Most of us who have raised children any time over the last 20 years have conscientiously sought out the best advice to raise confident, happy children. Our beloved babies have grown up in the center of not only our universe, but the universe created by marketers who have appealed to the baby boomers’ uber-drive to have the best, be the best, and by corollary, to have the best children. And for many, the disciplinary method of choice has been the “time out.” However, the best of our intentions have somehow backfired on us, creating families where children regularly engage their parents in a battle of wills, a power struggle that they are winning, according to Beth A. Grosshans, Ph.D., a clinical child psychologist in Princeton with over 16 years in private practice and the author of “Beyond Time Out: From Chaos to Calm.”

“Time out doesn’t work for our empowered children of today,” says Grosshans. “At no time in history have parents been so careful about being good parents and working so hard at it. The tragic irony is that all of this effort is actually taking them away from their goal. It is exactly the parents who have tilted the balance of power in their families by giving up too much of it to their kids. When kids have too much power and parents not enough, the result can be unhappy, stressed out children and teens who cause behavioral problems.”

Grosshans will speak on Thursday, April 8, at Princeton Day School as the third and final speaker in this year’s lecture series offered by CommonGround, a consortium of the parent associations of 13 Princeton area independent schools. The lecture is free and open to the public.

Grosshans offers an alternative to the “time-out” method of disciplining children in order to instill self-control and cooperation. “There is this concept of self-esteem that has been sold to parents — they worry they are not doing enough to make their children feel good about themselves. But the truth is that there is only one path to self-esteem. It has to be earned. It cannot be instilled from one person to another.”

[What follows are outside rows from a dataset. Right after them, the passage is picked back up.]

(* ===== verification/ResizeFold.v ===== *)
(** * ResizeFold: the size of a pane that several clients hold

    Models [slopdesk-muxsession/src/resize_fold.rs]: every client makes a standing offer, the pane runs
    at the smallest one among those that vote, and a generation decides whether a delayed apply still
    speaks for the newest state.  The timers and the terminal are in [Resize]. *)

From stdpp Require Import gmap sorting.
From S2P Require Import Prelude BTree.

Record Grid : Type := mkGrid { cols : Z; rows : Z; px : Z; py : Z }.
#[export] Instance Grid_eq_dec : EqDecision Grid.
Proof. solve_decision. Defined.

Record Contribution : Type := mkContribution { size_passive : bool; offer : option Grid }.

Record Attachment : Type := mkAttachment {
  subscriber : Z;
  contributes : bool;
  a_cols : Z;
  a_rows : Z;
}.

Record ArmDecision : Type := mkArm { arm_settle : bool; arm_generation : Z }.
Record OfferDecision : Type := mkOffer { arm_debounce : bool; offer_generation : Z }.

Record ResizeFold : Type := mkFold {
  contributions : gmap Z Contribution;
  opened_size_passive : bool;
  ctl_override : option Grid;
  resolved : option Grid;
  generation : Z;
  settle_pending : bool;
}.

Definition fold_new (opened_size_passive : bool) : ResizeFold :=
  mkFold ∅ opened_size_passive None None 0 false.

Definition with_contributions (f : ResizeFold) m := mkFold m (opened_size_passive f) (ctl_override f)
  (resolved f) (generation f) (settle_pending f).
Definition with_override (f : ResizeFold) o := mkFold (contributions f) (opened_size_passive f) o
  (resolved f) (generation f) (settle_pending f).
Definition with_resolved (f : ResizeFold) g := mkFold (contributions f) (opened_size_passive f)
  (ctl_override f) g (generation f) (settle_pending f).
Definition with_settle (f : ResizeFold) b := mkFold (contributions f) (opened_size_passive f)
  (ctl_override f) (resolved f) (generation f) b.
Definition bump (f : ResizeFold) := mkFold (contributions f) (opened_size_passive f) (ctl_override f)
  (resolved f) (wrap64 (generation f + 1)) (settle_pending f).

Definition voting_count (f : ResizeFold) : nat :=
  length (filter (fun c => size_passive c = false) (values_by Z.le (contributions f))).
Definition member_count (f : ResizeFold) : nat := size (contributions f).

Definition credits_offer (c : Contribution) (passive_decides : bool) : bool :=
  negb (size_passive c) || passive_decides.

Definition smaller (folded o : Grid) : Grid :=
  mkGrid (Z.min (cols folded) (cols o)) (Z.min (rows folded) (rows o)) (px folded) (py folded).

(** [Iterator::reduce]. *)
Definition reduce {A} (f : A -> A -> A) (l : list A) : option A :=
  match l with [] => None | x :: l => Some (foldl f x l) end.

Definition fold (f : ResizeFold) : option Grid :=
  let voters := voting_count f in
  reduce smaller
    (omap offer (filter (fun c => (voters = 0%nat \/ size_passive c = false))
                        (values_by Z.le (contributions f)))).

Definition arm_settle_if_set_changed (f : ResizeFold) (before : nat) : ArmDecision * ResizeFold :=
  let after := voting_count f in
  if bool_decide (before = after \/ before = 0%nat \/ after = 0%nat) then (mkArm false (generation f), f)
  else let f := with_settle (bump f) true in (mkArm true (generation f), f).

Definition add_contributor (f : ResizeFold) (id : Z) (passive : bool) : ArmDecision * ResizeFold :=
  let before := voting_count f in
  let c := match contributions f !! id with
           | Some existing => mkContribution passive (offer existing)
           | None => mkContribution passive None
           end in
  arm_settle_if_set_changed (with_contributions f (<[id := c]> (contributions f))) before.

Definition remove_contributor (f : ResizeFold) (id : Z) : ArmDecision * ResizeFold :=
  let before := voting_count f in
  match contributions f !! id with
  | None => (mkArm false (generation f), f)
  | Some _ => arm_settle_if_set_changed (with_contributions f (delete id (contributions f))) before
  end.

Definition note_offer (f : ResizeFold) (id : Z) (o : Grid) : OfferDecision * ResizeFold :=
  let passive := from_option size_passive (opened_size_passive f) (contributions f !! id) in
  let stored := mkContribution passive (Some o) in
  let f := with_contributions f (<[id := stored]> (contributions f)) in
  let f := if credits_offer stored (voting_count f =? 0)%nat then with_override f None else f in
  if settle_pending f then (mkOffer false (generation f), f)
  else let f := bump f in (mkOffer true (generation f), f).

Definition set_ctl_override (f : ResizeFold) (g : Grid) : Z * ResizeFold :=
  let f := bump (with_override f (Some g)) in (generation f, f).

(** What a resolution would answer now. *)
Definition target (f : ResizeFold) : option Grid :=
  match ctl_override f with Some g => Some g | None => fold f end.

Definition resolve (f : ResizeFold) (if_generation : option Z) : option Grid * ResizeFold :=
  if match if_generation with Some g => negb (generation f =? g) | None => false end then (None, f)
  else
    match target f with
    | Some g => (Some g, with_resolved f (Some g))
    | None => (None, f)
    end.

Definition clear_members (f : ResizeFold) : ResizeFold :=
  mkFold ∅ (opened_size_passive f) None (resolved f) (generation f) false.

Definition clear_settle (f : ResizeFold) (if_generation : Z) : ResizeFold :=
  if generation f =? if_generation then with_settle f false else f.

Definition attachments (f : ResizeFold) : list Attachment :=
  let passive_decides := (voting_count f =? 0)%nat in
  map (fun '(id, c) =>
         mkAttachment id (credits_offer c passive_decides)
           (from_option cols 0 (offer c)) (from_option rows 0 (offer c)))
      (btree_iter (contributions f)).

(** ** The fold as a statement about members *)

(** [c] sizes the pane: it votes, or nobody does. *)
Definition credited (f : ResizeFold) (c : Contribution) : Prop :=
  size_passive c = false \/ forall id d, contributions f !! id = Some d -> size_passive d = true.

Lemma no_voters f :
  voting_count f = 0%nat <-> forall id d, contributions f !! id = Some d -> size_passive d = true.
Proof.
  unfold voting_count. rewrite length_zero_iff_nil. split.
  - intros E id d Hd. apply not_false_iff_true. intros Hp.
    assert (Hin : d ∈ filter (fun c => size_passive c = false) (values_by Z.le (contributions f)))
      by (apply list_elem_of_filter; split; [done|]; apply elem_of_values_by; eauto).
    rewrite E in Hin. by apply elem_of_nil in Hin.
  - intros Hall. apply elem_of_nil_inv. intros d [Hp Hd]%list_elem_of_filter.
    apply elem_of_values_by in Hd as [id Hid]. by rewrite (Hall id d Hid) in Hp.
Qed.

Lemma credits_offer_spec f c :
  credits_offer c (voting_count f =? 0)%nat = true <-> credited f c.
Proof.
  unfold credits_offer, credited. rewrite orb_true_iff, negb_true_iff, Nat.eqb_eq, no_voters. done.
Qed.

Lemma elem_of_offers f g :
  g ∈ omap offer (filter (fun c => (voting_count f = 0%nat \/ size_passive c = false))
                         (values_by Z.le (contributions f)))
  <-> exists id c, contributions f !! id = Some c /\ credited f c /\ offer c = Some g.
Proof.
  rewrite list_elem_of_omap. unfold credited. setoid_rewrite <- no_voters. split.
  - intros (c & [Hv Hc]%list_elem_of_filter & Ho). apply elem_of_values_by in Hc as [id Hid].
    exists id, c. intuition.
  - intros (id & c & Hid & Hv & Ho). exists c. split; [|done]. apply list_elem_of_filter.
    split; [intuition|]. apply elem_of_values_by. eauto.
Qed.

Lemma smaller_fold l : forall g,
  cols (foldl smaller g l) = foldl Z.min (cols g) (map cols l) /\
  rows (foldl smaller g l) = foldl Z.min (rows g) (map rows l) /\
  px (foldl smaller g l) = px g /\ py (foldl smaller g l) = py g.
Proof. induction l as [|o l IH]; intros g; [done|]. cbn [foldl map]. by destruct (IH (smaller g o)) as (-> & -> & -> & ->). Qed.

Lemma smallest (proj : Grid -> Z) (l : list Grid) g :
  foldl Z.min (proj g) (map proj l) ∈ map proj (g :: l) /\
  forall o, o ∈ g :: l -> foldl Z.min (proj g) (map proj l) <= proj o.
Proof.
  destruct (foldl_min_spec (map proj l) (proj g)) as (Hin & Hle & Hall). split.
  - cbn [map]. destruct Hin as [->|]; [left|by right].
  - intros o [->|Ho]%elem_of_cons; [done|]. apply Hall, list_elem_of_fmap. eauto.
Qed.

Lemma first_offer (P : Contribution -> Prop) `{!forall c, Decision (P c)} (l : list (Z * Contribution)) g gs :
  StronglySorted (key_le Z.le) l -> omap offer (filter P l.*2) = g :: gs ->
  exists id c, (id, c) ∈ l /\ P c /\ offer c = Some g /\
    forall id' c', (id', c') ∈ l -> P c' -> offer c' <> None -> id <= id'.
Proof.
  induction l as [|[id c] l IH]; intros Hs E; [done|]. apply StronglySorted_inv in Hs as [Hs Hhd].
  cbn [fmap list_fmap snd] in E. rewrite filter_cons in E.
  assert (Hrest : (P c -> offer c = None) -> omap offer (filter P l.*2) = g :: gs ->
    exists id0 c0, (id0, c0) ∈ (id, c) :: l /\ P c0 /\ offer c0 = Some g /\
      forall id' c', (id', c') ∈ (id, c) :: l -> P c' -> offer c' <> None -> id0 <= id').
  { intros Hno E'. destruct (IH Hs E') as (i & d & Hin & Hp & Ho & Hall). exists i, d.
    split_and!; [by right|done|done|]. intros i' c' [[= -> ->]|Hin']%elem_of_cons Hp' Ho'; [|eauto].
    by destruct (Ho' (Hno Hp')). }
  case_decide as Hp; [|by apply Hrest].
  cbn [omap list_omap] in E. destruct (offer c) as [o|] eqn:Ho; [|by apply Hrest].
  injection E as -> _. exists id, c. split_and!; [left|done|done|].
  intros i' c' [[= -> ->]|Hin]%elem_of_cons _ _; [done|].
  rewrite Forall_forall in Hhd. exact (Hhd _ Hin).
Qed.

Lemma iter_strongly_sorted {A} (m : gmap Z A) : StronglySorted (key_le Z.le) (btree_iter m).
Proof.
  apply Sorted_StronglySorted; [|apply btree_by_sorted; intros a b; lia].
  intros a b c. unfold key_le. lia.
Qed.

(** ** The property *)

(** the grid is the smallest offer of the members that count, in each axis by itself.  It is absent
    exactly when none of them has offered; otherwise no credited offer is smaller in either axis, each
    axis is some credited member's own, the pixel sizes are those of the credited member with the least
    id among those that offered, and the roster the clients are shown marks exactly the credited. *)
Theorem fold_is_the_smallest_credited_offer f :
  let offers g := exists id c, contributions f !! id = Some c /\ credited f c /\ offer c = Some g in
  match fold f with
  | None => forall g, ~ offers g
  | Some g =>
    (forall o, offers o -> cols g <= cols o /\ rows g <= rows o) /\
    (exists o, offers o /\ cols o = cols g) /\ (exists o, offers o /\ rows o = rows g) /\
    exists id c o, contributions f !! id = Some c /\ credited f c /\ offer c = Some o /\
      px g = px o /\ py g = py o /\
      forall id' c', contributions f !! id' = Some c' -> credited f c' -> offer c' <> None -> id <= id'
  end /\
  forall id, (exists a, a ∈ attachments f /\ subscriber a = id /\ contributes a = true) <->
    exists c, contributions f !! id = Some c /\ credited f c.
Proof.
  intros offers. split.
  - pose proof (elem_of_offers f) as Hel. unfold fold in *.
    destruct (omap offer _) as [|g l] eqn:E; cbn [reduce].
    { intros g Hg. apply Hel in Hg. by apply elem_of_nil in Hg. }
    destruct (smaller_fold l g) as (Ec & Er & -> & ->). rewrite Ec, Er.
    destruct (smallest cols l g) as [Hc Hcl], (smallest rows l g) as [Hr Hrl].
    apply list_elem_of_fmap in Hc as (oc & Eoc & Hoc), Hr as (o_r & Eor & Hor). split_and!.
    + intros o Ho%Hel. auto.
    + exists oc. split; [by apply Hel|done].
    + exists o_r. split; [by apply Hel|done].
    + destruct (first_offer _ _ _ _ (iter_strongly_sorted (contributions f)) E) as (id & c & Hin & Hp & Ho & Hall).
      assert (Hcred : forall c, (voting_count f = 0%nat \/ size_passive c = false) <-> credited f c)
        by (intros c0; unfold credited; rewrite <- no_voters; tauto).
      exists id, c, g. apply elem_of_btree_by in Hin. split_and!; [done|by apply Hcred|done..|].
      intros id' c' Hid' Hc'%Hcred. apply Hall; [by apply elem_of_btree_by|done].
  - intros id. unfold attachments. split.
    + intros (a & Ha & <- & Hc). apply list_elem_of_fmap in Ha as ([i c] & -> & Hin).
      apply elem_of_btree_by in Hin. exists c. split; [done|]. by apply credits_offer_spec.
    + intros (c & Hc & Hcr). exists (mkAttachment id (credits_offer c (voting_count f =? 0)%nat)
        (from_option cols 0 (offer c)) (from_option rows 0 (offer c))).
      split; [|split; [done|by apply credits_offer_spec]]. apply list_elem_of_fmap. exists (id, c). split; [reflexivity|]. by apply elem_of_btree_by.
Qed.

The chief culprit that is contributing to the undermining of healthy self-esteem in children and a peaceful family life, according to Grosshans, is something she calls IFP — imbalance of family power. “Too much power, inappropriately given, can be a burden for a child. Lifting that burden can result in a happier child with fewer behavioral problems.”

She is actively challenging the current parenting culture where parents cede too much power and overemphasize feelings, choices, and negotiation. “Too much negotiation can lead to defiance and unhappiness,” says Grosshans. “You need to achieve the right balance.” So how do you know how much is right? “If you are struggling with your children more than 30 percent of the time, you have IFP issues. Family life should be peaceful 70 percent of time.”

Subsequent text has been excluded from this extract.